* _Task instructions_: Exactly as written, restate the material below from its first line through the line containing "request_body_ok (rq !!", and stop there.

────────────────────────────────────────

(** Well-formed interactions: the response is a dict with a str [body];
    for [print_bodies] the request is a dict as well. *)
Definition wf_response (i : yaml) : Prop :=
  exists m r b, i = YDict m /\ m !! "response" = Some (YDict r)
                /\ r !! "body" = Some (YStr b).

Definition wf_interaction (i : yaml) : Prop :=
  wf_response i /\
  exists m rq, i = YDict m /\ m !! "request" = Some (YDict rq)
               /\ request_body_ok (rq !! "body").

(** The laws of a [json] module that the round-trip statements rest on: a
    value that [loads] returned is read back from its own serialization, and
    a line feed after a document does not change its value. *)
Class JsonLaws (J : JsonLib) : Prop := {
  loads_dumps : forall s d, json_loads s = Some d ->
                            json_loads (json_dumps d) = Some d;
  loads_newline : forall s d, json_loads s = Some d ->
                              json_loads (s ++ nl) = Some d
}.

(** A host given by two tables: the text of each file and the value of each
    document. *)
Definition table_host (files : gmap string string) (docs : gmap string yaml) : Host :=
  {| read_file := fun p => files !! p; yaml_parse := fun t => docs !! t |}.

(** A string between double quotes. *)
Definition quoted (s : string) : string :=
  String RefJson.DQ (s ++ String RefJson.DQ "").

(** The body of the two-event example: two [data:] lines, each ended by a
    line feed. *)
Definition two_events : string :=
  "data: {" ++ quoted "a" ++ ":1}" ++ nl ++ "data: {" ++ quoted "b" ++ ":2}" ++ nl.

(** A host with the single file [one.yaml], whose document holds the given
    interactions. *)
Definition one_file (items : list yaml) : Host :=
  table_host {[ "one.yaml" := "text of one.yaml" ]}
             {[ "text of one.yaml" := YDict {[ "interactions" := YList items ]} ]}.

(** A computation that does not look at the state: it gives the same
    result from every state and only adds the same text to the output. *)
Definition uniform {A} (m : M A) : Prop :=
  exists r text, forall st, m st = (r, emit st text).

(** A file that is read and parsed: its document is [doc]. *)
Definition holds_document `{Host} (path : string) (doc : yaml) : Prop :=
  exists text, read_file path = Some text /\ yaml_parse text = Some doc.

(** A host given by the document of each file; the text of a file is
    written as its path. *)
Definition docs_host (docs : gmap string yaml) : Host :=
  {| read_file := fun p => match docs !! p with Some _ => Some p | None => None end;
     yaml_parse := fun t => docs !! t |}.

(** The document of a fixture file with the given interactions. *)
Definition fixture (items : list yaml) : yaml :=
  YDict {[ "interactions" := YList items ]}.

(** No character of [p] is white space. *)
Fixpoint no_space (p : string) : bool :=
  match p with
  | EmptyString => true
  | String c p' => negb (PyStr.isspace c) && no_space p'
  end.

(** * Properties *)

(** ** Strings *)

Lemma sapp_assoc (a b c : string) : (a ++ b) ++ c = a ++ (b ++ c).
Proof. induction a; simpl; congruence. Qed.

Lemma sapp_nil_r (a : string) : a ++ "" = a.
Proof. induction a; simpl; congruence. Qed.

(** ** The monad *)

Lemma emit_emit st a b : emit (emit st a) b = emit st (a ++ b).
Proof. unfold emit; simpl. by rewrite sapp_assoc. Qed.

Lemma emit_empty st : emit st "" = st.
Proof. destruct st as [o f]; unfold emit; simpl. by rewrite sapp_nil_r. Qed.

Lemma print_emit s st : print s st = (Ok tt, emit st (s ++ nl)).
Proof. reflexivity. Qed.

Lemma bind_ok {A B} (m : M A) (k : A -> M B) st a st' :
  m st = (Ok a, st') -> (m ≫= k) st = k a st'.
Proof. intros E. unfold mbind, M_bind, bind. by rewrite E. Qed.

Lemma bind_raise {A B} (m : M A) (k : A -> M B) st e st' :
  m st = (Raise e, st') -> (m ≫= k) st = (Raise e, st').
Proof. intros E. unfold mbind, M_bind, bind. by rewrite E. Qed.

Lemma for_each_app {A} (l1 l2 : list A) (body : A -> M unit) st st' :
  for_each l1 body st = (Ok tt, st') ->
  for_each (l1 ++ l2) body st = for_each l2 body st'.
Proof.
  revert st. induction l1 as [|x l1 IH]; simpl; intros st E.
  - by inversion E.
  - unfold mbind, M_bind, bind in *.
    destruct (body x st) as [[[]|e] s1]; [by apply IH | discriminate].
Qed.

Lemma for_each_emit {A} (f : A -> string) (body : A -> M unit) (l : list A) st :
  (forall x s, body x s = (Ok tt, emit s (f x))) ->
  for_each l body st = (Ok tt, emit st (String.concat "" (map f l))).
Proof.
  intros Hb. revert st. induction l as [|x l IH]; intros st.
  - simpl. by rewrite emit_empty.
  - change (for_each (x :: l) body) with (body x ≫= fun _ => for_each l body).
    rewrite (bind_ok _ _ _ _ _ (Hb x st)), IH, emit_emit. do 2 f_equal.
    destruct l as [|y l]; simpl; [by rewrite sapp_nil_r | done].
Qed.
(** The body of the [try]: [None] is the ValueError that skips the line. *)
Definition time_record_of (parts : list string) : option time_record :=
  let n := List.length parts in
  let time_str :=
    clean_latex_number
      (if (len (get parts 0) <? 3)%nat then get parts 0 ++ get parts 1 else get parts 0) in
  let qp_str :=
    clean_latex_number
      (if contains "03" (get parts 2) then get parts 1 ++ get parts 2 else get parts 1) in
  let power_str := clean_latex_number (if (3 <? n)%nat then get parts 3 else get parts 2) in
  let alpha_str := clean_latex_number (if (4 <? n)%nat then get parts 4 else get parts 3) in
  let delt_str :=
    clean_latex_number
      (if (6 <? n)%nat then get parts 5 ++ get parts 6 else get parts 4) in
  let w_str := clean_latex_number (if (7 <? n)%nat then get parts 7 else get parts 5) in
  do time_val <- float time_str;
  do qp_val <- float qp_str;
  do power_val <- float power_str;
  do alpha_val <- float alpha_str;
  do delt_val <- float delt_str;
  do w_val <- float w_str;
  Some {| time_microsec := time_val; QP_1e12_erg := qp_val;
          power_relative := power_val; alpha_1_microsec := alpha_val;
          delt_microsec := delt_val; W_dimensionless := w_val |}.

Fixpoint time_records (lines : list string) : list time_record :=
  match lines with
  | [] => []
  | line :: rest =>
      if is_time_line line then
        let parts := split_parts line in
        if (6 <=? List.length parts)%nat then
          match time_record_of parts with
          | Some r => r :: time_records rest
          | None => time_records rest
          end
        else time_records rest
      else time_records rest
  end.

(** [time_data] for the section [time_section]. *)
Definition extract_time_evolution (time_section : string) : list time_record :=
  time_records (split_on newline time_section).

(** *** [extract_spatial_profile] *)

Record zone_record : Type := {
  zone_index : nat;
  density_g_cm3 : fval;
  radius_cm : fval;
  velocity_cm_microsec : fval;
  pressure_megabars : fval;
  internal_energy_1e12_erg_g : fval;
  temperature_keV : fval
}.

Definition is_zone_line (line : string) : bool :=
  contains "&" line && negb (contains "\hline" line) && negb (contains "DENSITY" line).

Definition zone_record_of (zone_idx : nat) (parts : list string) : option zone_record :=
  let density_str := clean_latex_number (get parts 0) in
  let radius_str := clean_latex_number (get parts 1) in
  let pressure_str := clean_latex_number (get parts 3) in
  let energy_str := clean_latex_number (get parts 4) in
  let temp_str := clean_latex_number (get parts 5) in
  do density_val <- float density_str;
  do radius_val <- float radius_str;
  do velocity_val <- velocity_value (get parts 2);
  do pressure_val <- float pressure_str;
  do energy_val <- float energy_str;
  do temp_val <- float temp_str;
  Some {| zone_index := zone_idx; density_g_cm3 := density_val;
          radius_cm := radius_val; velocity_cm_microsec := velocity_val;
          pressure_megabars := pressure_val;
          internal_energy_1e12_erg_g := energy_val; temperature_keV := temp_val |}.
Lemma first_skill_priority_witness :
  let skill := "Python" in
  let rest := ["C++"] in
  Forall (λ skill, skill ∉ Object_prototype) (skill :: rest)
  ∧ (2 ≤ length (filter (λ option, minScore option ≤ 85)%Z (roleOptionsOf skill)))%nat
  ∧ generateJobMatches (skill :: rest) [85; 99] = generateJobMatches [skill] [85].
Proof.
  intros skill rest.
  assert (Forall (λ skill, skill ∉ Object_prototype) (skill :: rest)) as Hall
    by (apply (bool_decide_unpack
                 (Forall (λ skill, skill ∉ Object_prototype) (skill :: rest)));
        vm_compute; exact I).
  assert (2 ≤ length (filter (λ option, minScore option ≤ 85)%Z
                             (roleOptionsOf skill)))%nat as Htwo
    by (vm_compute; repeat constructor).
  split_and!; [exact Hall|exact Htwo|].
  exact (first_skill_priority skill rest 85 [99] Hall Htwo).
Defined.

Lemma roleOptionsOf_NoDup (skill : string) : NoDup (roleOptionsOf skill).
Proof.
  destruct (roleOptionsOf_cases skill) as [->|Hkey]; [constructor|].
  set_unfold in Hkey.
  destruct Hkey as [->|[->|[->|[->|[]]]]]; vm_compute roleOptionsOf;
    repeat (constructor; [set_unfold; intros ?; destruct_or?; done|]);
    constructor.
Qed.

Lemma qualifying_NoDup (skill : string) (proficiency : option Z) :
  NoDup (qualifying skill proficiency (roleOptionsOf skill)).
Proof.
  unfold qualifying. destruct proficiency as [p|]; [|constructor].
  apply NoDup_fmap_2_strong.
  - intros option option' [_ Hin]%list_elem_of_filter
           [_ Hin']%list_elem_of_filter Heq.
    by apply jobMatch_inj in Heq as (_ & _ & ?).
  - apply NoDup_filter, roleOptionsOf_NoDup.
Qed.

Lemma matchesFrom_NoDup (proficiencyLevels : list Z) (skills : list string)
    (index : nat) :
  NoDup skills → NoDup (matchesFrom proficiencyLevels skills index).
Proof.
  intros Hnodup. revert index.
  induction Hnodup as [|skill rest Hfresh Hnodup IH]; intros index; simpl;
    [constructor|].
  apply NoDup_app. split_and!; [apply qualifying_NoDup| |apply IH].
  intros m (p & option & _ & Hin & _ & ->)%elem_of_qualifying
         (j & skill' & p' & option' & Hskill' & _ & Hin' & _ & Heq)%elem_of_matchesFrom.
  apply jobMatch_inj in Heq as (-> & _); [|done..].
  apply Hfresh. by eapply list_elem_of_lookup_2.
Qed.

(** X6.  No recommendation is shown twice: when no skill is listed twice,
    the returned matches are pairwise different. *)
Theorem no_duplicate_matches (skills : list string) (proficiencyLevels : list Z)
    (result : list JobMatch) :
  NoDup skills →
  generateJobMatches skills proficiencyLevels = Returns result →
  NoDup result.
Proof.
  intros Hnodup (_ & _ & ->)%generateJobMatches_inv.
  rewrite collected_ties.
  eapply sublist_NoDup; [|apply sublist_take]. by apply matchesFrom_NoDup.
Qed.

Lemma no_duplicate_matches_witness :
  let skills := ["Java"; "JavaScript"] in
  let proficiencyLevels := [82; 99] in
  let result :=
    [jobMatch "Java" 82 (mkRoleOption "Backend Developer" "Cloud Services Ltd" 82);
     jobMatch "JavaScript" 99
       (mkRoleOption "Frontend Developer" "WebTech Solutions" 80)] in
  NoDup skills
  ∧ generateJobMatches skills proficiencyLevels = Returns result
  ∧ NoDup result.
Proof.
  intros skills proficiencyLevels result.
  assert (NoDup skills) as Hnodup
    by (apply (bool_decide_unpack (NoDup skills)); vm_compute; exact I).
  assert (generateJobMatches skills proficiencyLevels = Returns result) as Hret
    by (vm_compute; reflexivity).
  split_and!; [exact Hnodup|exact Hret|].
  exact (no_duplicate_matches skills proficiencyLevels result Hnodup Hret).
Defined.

────────────────────────────────────────

* _Solution for this exercise_:
(** Well-formed interactions: the response is a dict with a str [body];
    for [print_bodies] the request is a dict as well. *)
Definition wf_response (i : yaml) : Prop :=
  exists m r b, i = YDict m /\ m !! "response" = Some (YDict r)
                /\ r !! "body" = Some (YStr b).

Definition wf_interaction (i : yaml) : Prop :=
  wf_response i /\
  exists m rq, i = YDict m /\ m !! "request" = Some (YDict rq)
               /\ request_body_ok (rq !! "body").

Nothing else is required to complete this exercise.